I have a task to merge set of files and each file contains words ( separated by new line ). Files contains words in sorted order. Once merged all the files, it needs to preserve the sorted order. Files could be large to load into memory and there are lot of files ( thousands ). Following is my solution that i am trying to implement. I want to see if this ok, if this scalable or any potential issue it might have.
Soution:
Process files in batch. May be 100 files batch.
- Go through first word of each file and put them in to min-heap.
- At the end extract the word from min heap. Since this preserve the order i will have word in sorted order. Write that to a file.
- Now put another word from same file which that extracted word belongs.
- Again extract from min-heap and write to a file.
This way i am writing to temporary files sorting batch by batch. Then sort those temporary files to get final file. I really needs to be resilient as much as possible and scale. I am thinking keeping a line number which i read in separate file ( like offset ) so that if the process killed and restart i can start from offset.
Viraj is a new contributor to this site. Take care in asking for clarification, commenting, and answering.

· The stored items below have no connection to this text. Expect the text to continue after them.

(** * Fleet and work-order management: lifecycle and authorization

    A shallow embedding of the parts of the application that carry its
    design content:

    - [AuthStore]   : the client-side authentication store
                      (src/stores/authStore.ts);
    - [Policy]      : the row-level authorization rules and the [is_admin]
                      helper (the SQL migration);
    - [Backend]     : the hosted store as the client sees it: tables, and
                      select / insert / update requests filtered by the
                      rules of [Policy];
    - [VehicleModal], [Settings] : the vehicle forms and their handlers;
    - [WorkOrderModal], [WorkOrders] : work-order creation, status update
                      and completion, and the buttons that lead to them;
    - [Frame], [Sample] : predicates on table contents and a small fleet;
    - [VehicleForm] : the controls of the vehicle form and what they edit;
    - [App]         : the route table, the side bar and the profile fetch;
    - [Dashboard]   : the statistics of the dashboard;
    - [Profiles], [WorkOrderSettings] : the other tabs of the settings page;
    - [Backup]      : the backup script (src/backupAllTables.ts);
    - [OrderFrame]  : what a work-order update leaves alone.

    Handlers are written in a small state-and-error monad over the backend:
    every awaited request threads the store, and a request that answers with
    an error aborts the rest of the [try] block, as the [throw] in the
    source does.  Requests are answered by the store alone: a request that
    gets lost on the network is outside the model.  What a handler needs
    from its environment (the clock, the id the store generates for a new
    row) is an argument.  A column the client types as nullable is an
    option; a number the client computes with is the double nearest to the
    integer. *)

From Stdlib Require Import Ascii String List ZArith Bool Lia Sorted Permutation.
Import ListNotations.
Open Scope string_scope.
Lemma take_sign_chars s neg body :
  take_sign s = (neg, body) ->
  exists u, s = u ++ body /\ string_forall float_char u = true.
Proof.
  unfold take_sign. destruct s as [|c s]; [intros [= <- <-]; now exists ""|].
  destruct (Ascii.eqb_spec c "-") as [->|N1]; [intros [= <- <-]; now exists "-"|].
  destruct (Ascii.eqb_spec c "+") as [->|N2]; [intros [= <- <-]; now exists "+"|].
  assert (E : take_sign (String c s) = (false, String c s)).
  { unfold take_sign.
    destruct c as [[|] [|] [|] [|] [|] [|] [|] [|]]; try reflexivity;
      exfalso; (now apply N1) || (now apply N2). }
  unfold take_sign in E. rewrite E. intros [= <- <-]. now exists "".
Qed.

Lemma exponent_value_chars s e r :
  exponent_value s = Some (e, r) ->
  exists u, s = u ++ r /\ string_forall float_char u = true.
Proof.
  unfold exponent_value. destruct (take_sign s) as [neg body] eqn:T.
  destruct (take_sign_chars _ _ _ T) as (u1 & -> & H1).
  destruct (digitpart body) as [[d r']|] eqn:D; [|discriminate].
  destruct (digitpart_chars _ _ _ D) as (u2 & -> & H2).
  destruct (digits_value d); [|discriminate]. cbn. intros [= <- <-].
  exists (u1 ++ u2). split.
  - now rewrite string_app_assoc.
  - now rewrite string_forall_app, H1, H2.
Qed.

(** [floatnumber] with the test for the point written as a comparison. *)
Lemma floatnumber_eq s :
  floatnumber s =
  match
    match digitpart s with
    | Some (ip, r) =>
        match r with
        | String c r' =>
            if Ascii.eqb c "."
            then match digitpart r' with
                 | Some (fp, r'') => Some (ip, fp, r'')
                 | None => Some (ip, EmptyString, r')
                 end
            else Some (ip, EmptyString, r)
        | EmptyString => Some (ip, EmptyString, r)
        end
    | None =>
        match s with
        | String c r =>
            if Ascii.eqb c "."
            then match digitpart r with
                 | Some (fp, r') => Some (EmptyString, fp, r')
                 | None => None
                 end
            else None
        | EmptyString => None
        end
    end
  with
  | Some (ip, fp, EmptyString) => Some (ip, fp, 0)
  | Some (ip, fp, String c r) =>
      if Ascii.eqb (lower_char c) "e"
      then match exponent_value r with
           | Some (e, EmptyString) => Some (ip, fp, e)
           | _ => None
           end
      else None
  | None => None
  end.
Proof.
  unfold floatnumber.
  destruct (digitpart s) as [[ip r]|];
    [destruct r as [|c r']; [reflexivity|]
    |destruct s as [|c r]; [reflexivity|]];
    destruct c as [[|] [|] [|] [|] [|] [|] [|] [|]]; reflexivity.
Qed.

Lemma lower_e c : Ascii.eqb (lower_char c) "e" = true -> float_char c = true.
Proof.
  destruct c as [[|] [|] [|] [|] [|] [|] [|] [|]]; vm_compute;
    intros H; try discriminate H; reflexivity.
Qed.

Lemma floatnumber_chars s ip fp e :
  floatnumber s = Some (ip, fp, e) -> string_forall float_char s = true.
Proof.
  rewrite floatnumber_eq.
  assert (M : forall m rest ip' fp',
            m = Some (ip', fp', rest) ->
            (exists u, s = u ++ rest /\ string_forall float_char u = true) ->
            match m with
            | Some (ip, fp, EmptyString) => Some (ip, fp, 0)
            | Some (ip, fp, String c r) =>
                if Ascii.eqb (lower_char c) "e"
                then match exponent_value r with
                     | Some (e, EmptyString) => Some (ip, fp, e)
                     | _ => None
                     end
                else None
            | None => None
            end = Some (ip, fp, e) ->
            string_forall float_char s = true).
  { intros m rest ip' fp' -> (u & -> & Hu).
    destruct rest as [|c r].
    - intros _. now rewrite string_forall_app, Hu.
    - destruct (Ascii.eqb (lower_char c) "e") eqn:E; [|discriminate].
      destruct (exponent_value r) as [[e' r']|] eqn:X; [|discriminate].
      destruct r'; [|discriminate]. intros _.
      destruct (exponent_value_chars _ _ _ X) as (u2 & -> & H2).
      rewrite string_forall_app, Hu. cbn.
      now rewrite (lower_e c E), string_forall_app, H2. }
  destruct (digitpart s) as [[ip0 r]|] eqn:D.
  - destruct (digitpart_chars _ _ _ D) as (u & Hs & Hu).
    destruct r as [|c r'].
    + apply (M (Some (ip0, EmptyString, EmptyString)) _ _ _ eq_refl). now exists u.
    + destruct (Ascii.eqb_spec c ".") as [->|_].
      * destruct (digitpart r') as [[fp0 r'']|] eqn:D2.
        -- destruct (digitpart_chars _ _ _ D2) as (u2 & -> & H2).
           apply (M (Some (ip0, fp0, r'')) _ _ _ eq_refl). exists (u ++ "." ++ u2). split.
           ++ rewrite Hs. now rewrite string_app_assoc.
           ++ rewrite string_forall_app, Hu. cbn. exact H2.
        -- apply (M (Some (ip0, EmptyString, r')) _ _ _ eq_refl). exists (u ++ "."). split.
           ++ rewrite Hs. now rewrite string_app_assoc.
           ++ now rewrite string_forall_app, Hu.
      * apply (M (Some (ip0, EmptyString, String c r')) _ _ _ eq_refl). now exists u.
  - destruct s as [|c r]; [discriminate|].
    destruct (Ascii.eqb_spec c ".") as [->|_]; [|discriminate].
    destruct (digitpart r) as [[fp0 r']|] eqn:D2; [|discriminate].
    destruct (digitpart_chars _ _ _ D2) as (u2 & -> & H2).
    apply (M (Some (EmptyString, fp0, r')) _ _ _ eq_refl). exists (String "." u2). split; [reflexivity|].
    cbn. exact H2.
Qed.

Check out our Code of Conduct.
4
- read first word from all the files and put into a sorted list, linking to the file stream they came from
- take the first word/file from the list
- add the word to the output
- take the next word from the current file and compare with the new first word on the list.
- if it’s smaller, goto 3
- else add to sorted list and goto 2
This means:
- Your sorted list is only (number of files) long. Hopefully you have enough memory
- Your loop only makes one comparison and potentially one partial loop through the list to add the word and choose a new file.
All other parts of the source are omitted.